Universities and Academics embracing remote and hybrid work

The COVID-19 pandemic had a significant impact on the workplace.  It forever altered the way we work and our appreciation of work- life balance and flexibility. Many realised it increased productivity, reduced stress, allowed for increased diversity and inclusion and gave greater job satisfaction.  

Working remotely has traditionally held a bad reputation, but with the mass transition in COVID forcing businesses to adapt, many have now happily adopted remote and hybrid work models, and universities are no exception.  A recent survey found that 75% of universities are now offering remote or hybrid work options for their employees.

This is great news for job seekers who are looking for flexibility, reduced commuting times and work-life wellbeing, but it also presents its challenges.  

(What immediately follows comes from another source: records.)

(* ===== verification/PaymentCreateRuns.v ===== *)
(** * Orders that are created alone

What [CreateOrder] leaves when it answers with an order, and that the payment of such
an order is delivered: the composition of the creation with the notification of
[PaymentDelivery]. *)
From S2P Require Import Prelude GoText GoTime SubscriptionWindow Redis Programs Interleave PaymentStore PaymentProviders Redeem Payments PaymentLifecycle PaymentMoves PaymentDelivery PaymentMethods PaymentBalancer PaymentCreate.
From Stdlib Require Import Bool.

Local Open Scope string_scope.
Local Open Scope Z_scope.

(** ** The code of an order has no white space *)

Definition visible (c : ascii) : bool := is_ascii_byte c && negb (is_ascii_space c).

Fixpoint all_visible (s : string) : bool :=
  match s with EmptyString => true | String c r => visible c && all_visible r end.

Lemma all_visible_app s t : all_visible (s ++ t) = all_visible s && all_visible t.
Proof.
  induction s as [|c s IH]; [done|]. change (visible c && all_visible (s ++ t) = visible c && all_visible s && all_visible t).
  by rewrite IH, andb_assoc.
Qed.

Lemma visible_ascii s : all_visible s = true -> is_ascii s = true.
Proof. induction s as [|c s IH]; cbn; [done|]. unfold visible. intros [[-> _]%andb_true_iff Hs]%andb_true_iff. by rewrite IH. Qed.

Lemma visible_trim s : all_visible s = true -> trim_ascii s = s.
Proof.
  intros Hs. unfold trim_ascii.
  assert (Hl : trim_left_ascii s = s).
  { destruct s as [|c s]; [done|]. cbn in Hs |- *. apply andb_true_iff in Hs as [Hc _].
    unfold visible in Hc. apply andb_true_iff in Hc as [_ Hc%negb_true_iff]. by rewrite Hc. }
  rewrite Hl. clear Hl. induction s as [|c s IH]; [done|]. cbn in Hs |- *. apply andb_true_iff in Hs as [Hc Hs].
  rewrite IH by done. unfold visible in Hc. apply andb_true_iff in Hc as [_ Hc%negb_true_iff].
  by rewrite Hc, andb_false_r.
Qed.

Lemma visible_digit d : 0 <= d < 10 -> visible (digit d) = true.
Proof.
  intros Hd. assert (Hc : d = 0 \/ d = 1 \/ d = 2 \/ d = 3 \/ d = 4 \/ d = 5 \/ d = 6 \/ d = 7 \/ d = 8 \/ d = 9) by lia.
  by decompose [or] Hc; subst.
Qed.

Lemma visible_digits fuel n acc : 0 <= n -> all_visible acc = true -> all_visible (format_digits fuel n acc) = true.
Proof.
  revert n acc. induction fuel as [|f IH]; intros n acc Hn Ha; [done|]. cbn [format_digits].
  assert (Hacc : all_visible (String (digit (n mod 10)) acc) = true).
  { cbn. rewrite visible_digit by (apply Z.mod_pos_bound; lia). done. }
  destruct (n <? 10); [done|]. apply IH; [apply Z.div_pos; lia|done].
Qed.

Lemma visible_FormatInt n : all_visible (FormatInt n) = true.
Proof.
  unfold FormatInt. destruct (n <? 0) eqn:E; [|apply visible_digits; [apply Z.ltb_ge in E; lia|done]].
  apply Z.ltb_lt in E. cbn [all_visible]. rewrite visible_digits by (done || lia). done.
Qed.

Lemma recharge_code_trim `{GoUnicode} id now : TrimSpace (recharge_code id now) = recharge_code id now.
Proof.
  assert (Hv : all_visible (recharge_code id now) = true).
  { unfold recharge_code. rewrite !all_visible_app, !visible_FormatInt. done. }
  unfold TrimSpace. rewrite visible_ascii by done. by apply visible_trim.
Qed.

Section CreateRuns.
Context `{GoUnicode, GoUpper} {Aff : Type}.
Notation World := (Store Aff).
Implicit Types w : World.
Context (env : Surroundings).

(** ** Reads *)

#[local] Hint Resolve reads_ret reads_fail reads_select : core.

Lemma reads_try {A} (m : Act World A) : reads m -> reads (atry m).
Proof. intros Hm w. unfold atry. rewrite run_bind. cbn. apply Hm. Qed.

Lemma reads_wrap {A} prefix (m : Act World A) : reads m -> reads (awrap prefix m).
Proof. intros Hm w. unfold awrap. rewrite run_bind. cbn. apply Hm. Qed.

Lemma reads_now : reads (time_now : Act World Time).
Proof. done. Qed.

Lemma reads_lift {A} (r : res A) : reads (lift_res r : Act World A).
Proof. by destruct r. Qed.

#[local] Hint Resolve reads_now reads_lift : core.

Ltac peruse :=
  repeat match goal with
         | |- forall _, reads _ => intros ?
         | |- reads (abind _ _) => apply reads_bind
         | |- reads (atry _) => apply reads_try
         | |- reads (awrap _ _) => apply reads_wrap
         | |- reads (match ?x with _ => _ end) => destruct x
         | |- reads (if ?x then _ else _) => destruct x
         | |- reads _ => solve [auto]
         end.

Lemma checkCancelRateLimit_reads u cfg : reads (checkCancelRateLimit (Aff := Aff) u cfg).
Proof. unfold checkCancelRateLimit. cbv zeta. peruse. Qed.

Lemma currency_reads ms t : reads (ValidateMethodCurrencyConsistency (Aff := Aff) ms t).
Proof. unfold ValidateMethodCurrencyConsistency, instances_where. cbv zeta. peruse. Qed.

Lemma resolve_reads ms m : reads (resolveEnabledVisibleMethodInstance (Aff := Aff) ms m).
Proof. unfold resolveEnabledVisibleMethodInstance, instances_where. peruse. Qed.

Lemma select_reads ms c a k t st am : reads (SelectInstance (Aff := Aff) ms c a k t st am).
Proof. unfold SelectInstance, queryEnabledInstances, attachDailyUsage, instances_where. cbv zeta. peruse. Qed.

#[local] Hint Resolve checkCancelRateLimit_reads currency_reads resolve_reads select_reads : core.

Lemma select_visible_reads ms c a k t st am : reads (SelectVisibleInstance (Aff := Aff) ms c a k t st am).
Proof. unfold SelectVisibleInstance. cbv zeta. peruse. Qed.

#[local] Hint Resolve select_visible_reads : core.

Lemma choose_reads req cfg pay : reads (selectCreateOrderInstance env (Aff := Aff) req cfg pay).
Proof. unfold selectCreateOrderInstance, prepareCreateOrderSelectionContext, usesOfficialWxpayVisibleMethod. peruse. Qed.

Lemma pending_limit_reads u max : reads (checkPendingLimit (Aff := Aff) u max).
Proof. unfold checkPendingLimit. cbv zeta. peruse. Qed.

Lemma daily_limit_reads u a l : reads (checkDailyLimit (Aff := Aff) u a l).
Proof. unfold checkDailyLimit. cbv zeta. peruse. Qed.

Lemma allocate_reads n k : reads (allocate_attempts env (Aff := Aff) n k).
Proof. revert k. induction n as [|n IH]; intros k; cbn [allocate_attempts]; [auto|]. cbv zeta. peruse. Qed.

Lemma user_reads u : reads (GetUserByID (Aff := Aff) u).
Proof. apply reads_select. Qed.

#[local] Hint Resolve choose_reads pending_limit_reads daily_limit_reads allocate_reads user_reads : core.

(** What comes before a read in a run that succeeds. *)
Lemma run_reads {A B} (m : Act World A) (k : A -> Act World B) w w' b : reads m ->
  run (abind m k) w = (w', Ok b) -> exists a, run m w = (w, Ok a) /\ run (k a) w = (w', Ok b).
Proof.
  intros Hm. unfold abind. rewrite run_bind. specialize (Hm w). destruct (run m w) as [w1 [a|e]]; cbn in Hm; subst w1; cbn.
  - intros Hk. by exists a.
  - intros [= ? ?].
Qed.

Lemma lift_ok {A} (r : res A) w w' a : run (lift_res r : Act World A) w = (w', Ok a) -> r = Ok a /\ w' = w.
Proof. destruct r; cbn; [|done]. by intros [= -> ->]. Qed.

Lemma run_try_inv {A} (m : Act World A) w w' r : run (atry m) w = (w', Ok r) -> run m w = (w', r).
Proof. unfold atry. rewrite run_bind. cbn. intros [= <- <-]. by destruct (run m w). Qed.

Lemma run_wrap_ok {A} prefix (m : Act World A) w w' a : run (awrap prefix m) w = (w', Ok a) -> run m w = (w', Ok a).
Proof. unfold awrap. rewrite run_bind. cbn. destruct (run m w) as [w1 [x|e]]; [|done]. by intros [= -> ->]. Qed.

(** ** The transaction *)

Definition max_pending (cfg : OrderConfig) : Z :=
  if MaxPendingOrders cfg <=? 0 then defaultMaxPendingOrders else MaxPendingOrders cfg.

Lemma pending_limit_ok u max w w' : run (checkPendingLimit (Aff := Aff) u max) w = (w', Ok tt) ->
  Z.of_nat (length (pending_orders u w)) < (if max <=? 0 then defaultMaxPendingOrders else max).
Proof.
  unfold checkPendingLimit. cbv zeta. intros (c & Hc & Hk)%run_reads; [|apply reads_wrap, reads_select].
  apply run_wrap_ok in Hc. rewrite run_select in Hc. injection Hc as <-.
  destruct (_ <=? _) eqn:E in Hk; [done|]. by apply Z.leb_gt in E.
Qed.

Lemma daily_limit_ok u amount limit w w' : run (checkDailyLimit (Aff := Aff) u amount limit) w = (w', Ok tt) ->
  limit <= 0 \/ used_since u (psStartOfDayUTC (clock w)) w + amount <= limit.
Proof.
  unfold checkDailyLimit. destruct (limit <=? 0) eqn:E; [left; by apply Z.leb_le|].
  intros (now & Hn & Hk)%run_reads; [|done]. injection Hn as <-.
  apply run_reads in Hk as (used & Hu & Hk); [|apply reads_wrap, reads_select].
  apply run_wrap_ok in Hu. rewrite run_select in Hu. injection Hu as <-.
  destruct (_ <? _) eqn:E2 in Hk; [done|]. right. by apply Z.ltb_ge in E2.
Qed.

Lemma allocate_ok n k w w' t : run (allocate_attempts env (Aff := Aff) n k) w = (w', Ok t) -> trade_no_taken t w = false.
Proof.
  revert k. induction n as [|n IH]; intros k; [done|]. cbn [allocate_attempts].
  intros (now & Hn & Hk)%run_reads; [|auto]. cbv zeta in Hk.
  apply run_reads in Hk as (b & Hb & Hk); [|apply reads_wrap, reads_select].
  apply run_wrap_ok in Hb. rewrite run_select in Hb. injection Hb as <-.
  destruct (trade_no_taken (generateOutTradeNo now (random_part env k)) w) eqn:E; [by apply (IH (S k))|]. cbn in Hk. by injection Hk as _ <-.
Qed.

Lemma createOrderInTx_inv req plan cfg orderAmount limitAmount payAmount sel w w' o :
  run (createOrderInTx env req plan cfg orderAmount limitAmount payAmount sel) w = (w', Ok o) ->
  Z.of_nat (length (pending_orders (req_user req) w)) < max_pending cfg /\
  (UserDailyLimit cfg <= 0 \/ used_since (req_user req) (psStartOfDayUTC (clock w)) w + limitAmount <= UserDailyLimit cfg) /\
  exists t exp, trade_no_taken t w = false /\
    o = new_order (next_id (orders w)) req plan orderAmount payAmount sel t exp (clock w) /\
    w' = with_orders (<[next_id (orders w) := o]> (orders w)) w.
Proof.
  unfold createOrderInTx. intros ([] & Hp & Hk)%run_reads; [|auto]. apply pending_limit_ok in Hp.
  apply run_reads in Hk as ([] & Hd & Hk); [|auto]. apply daily_limit_ok in Hd.
  apply run_reads in Hk as (now & Hn & Hk); [|auto].
  apply run_reads in Hk as (t & Ht & Hk); [|apply allocate_reads]. apply allocate_ok in Ht.
  split; [done|]. split; [done|].
  rewrite run_statement in Hk. unfold insert_order in Hk. rewrite Ht, andb_false_r in Hk. cbn in Hk. injection Hk as <- <-.
  by exists t, (Add now ((if OrderTimeoutMin cfg <=? 0 then defaultOrderTimeoutMin else OrderTimeoutMin cfg) * Minute)).
Qed.

(** ** The whole *)

(** What an answer with an order says of its creation: the request was checked, the
user was within the limits, the amounts are those of the code, and the row is there. *)
Record created (req : CreateOrderRequest) (o : PaymentOrder) w w' (cfg : OrderConfig)
    (plan : option SubscriptionPlan) (limitAmount payAmount : Money) (sel : InstanceSelection) : Prop := mkCreated {
  cr_config : order_config env = Ok cfg;
  cr_enabled : PaymentsEnabled cfg = true;
  cr_input : validateOrderInput env req cfg = Ok (plan, limitAmount);
  cr_active : user_active env (req_user req) = true;
  cr_user : is_Some (users w !! req_user req);
  cr_pending : Z.of_nat (length (pending_orders (req_user req) w)) < max_pending cfg;
  cr_daily : UserDailyLimit cfg <= 0 \/
             used_since (req_user req) (psStartOfDayUTC (clock w)) w + limitAmount <= UserDailyLimit cfg;
  cr_pay : calculateCreateOrderPayAmountForOrderType limitAmount (RechargeFeeRate cfg)
             (paymentProviderConfigCurrency (sel_key sel) (sel_config sel)) (req_order_type req) (SubscriptionUSDToCNYRate cfg)
             = Ok payAmount;
  cr_row : exists t exp, trade_no_taken t w = false /\
             o = new_order (next_id (orders w)) req plan (order_amount req cfg plan limitAmount) payAmount sel t exp (clock w);
  cr_state : exists tradeNo l,
    w' = with_logs l (with_orders (<[ID o := set_payment_details tradeNo sel (SetUpdatedAt (clock w) o)]> (orders w)) w)
}.

Lemma invokeProvider_inv o req payAmount sel w w' r :
  run (invokeProvider env (Aff := Aff) o req payAmount sel) w = (w', Ok (OrderCreated r)) -> orders w !! ID o = Some o ->
  r = o /\ exists tradeNo l,
    w' = with_logs l (with_orders (<[ID o := set_payment_details tradeNo sel (SetUpdatedAt (clock w) o)]> (orders w)) w).
Proof.
  unfold invokeProvider. destruct (create_payment env sel (OutTradeNo o) payAmount) as [tradeNo|]; [|done]. intros Hk Ho.
  set (o1 := set_payment_details (removePostgresTextNUL tradeNo) sel (SetUpdatedAt (clock w) o)).
  set (w1 := with_orders (<[ID o := o1]> (orders w)) w).
  rewrite (run_after _ _ _ o1 w1) in Hk by (by apply yields_wrap, update_one_runs).
  destruct (audit_runs (ID o) "ORDER_CREATED" DetailOther (user_operator (req_user req)) w1) as (l & Hl).
  unfold writeAuditLog in Hk. rewrite (run_after _ _ _ tt _ Hl) in Hk. cbn in Hk. injection Hk as <- <-.
  split; [done|]. by exists (removePostgresTextNUL tradeNo), l.
Qed.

>     Distractions would be at the top of the list.  Working from your home office or dining room table means you are more likely to be distracted by family members, pets, chores or simply raiding the pantry or fridge.   This can make it difficult to focus and to get work done. 

>     Isolation is another factor to consider.  With employees interacting less with colleagues, they may feel more isolated potentially leading to loneliness and a lack of motivation.  

>     Unplugging at the end of the day is also the challenge.  Slacking off is a commonly held misconception, but overworking is the real challenge with people experiencing trouble stepping away after work.  

>     Career growth is substantially more challenging with remote work. Employees and accomplishments are less visible and most managers are inexperienced at overseeing remote teams, with many still feeling that staff work less.   

Yet even with all the challenges - the positives appear to outweigh the negatives.  Reports suggest remote work increases productivity, finding that communication activities such as emailing , telephoning and chat messaging all increased.  

Additionally, studies indicate that remote work increases job satisfaction. Buffer’s 2023 State of Remote Work report found that 91 percent of survey participants enjoyed working remotely, with flexibility listed as the biggest benefit.  Flexible work environments ranked third for the reasons why people search for a new job. (Better pay and career opportunities are the top two)*

Ultimately, remote work is not a temporary trend and has proved itself effective, but it needs to be put into practise correctly and suit the institution’s needs.   

There are now a wide variety of remote and hybrid jobs available at universities worldwide.  University Presidents suggest that Covid-19 has provided a push to strengthen online learning and remote work infrastructure.    Increased demand for remote work options means higher education institutions need intentional policies to recruit and retain faculty and support staff and to ensure employee satisfaction and retention.  Their steadfast commitment to ongoing excellence ensures that they can reinforce their institutional mission through these remote work policies. 

Some of the most common remote and hybrid jobs at universities include:

> Teaching - Many universities now offer online courses, which means that there is a growing need for remote and hybrid professors.

> Research - Researchers can now collaborate with colleagues from all over the world without having to travel. This has made it possible for universities to hire diverse, remote, and hybrid researchers.

> Administration - human resources, finance, and marketing are a few examples of administrative positions that can be effectively done remotely.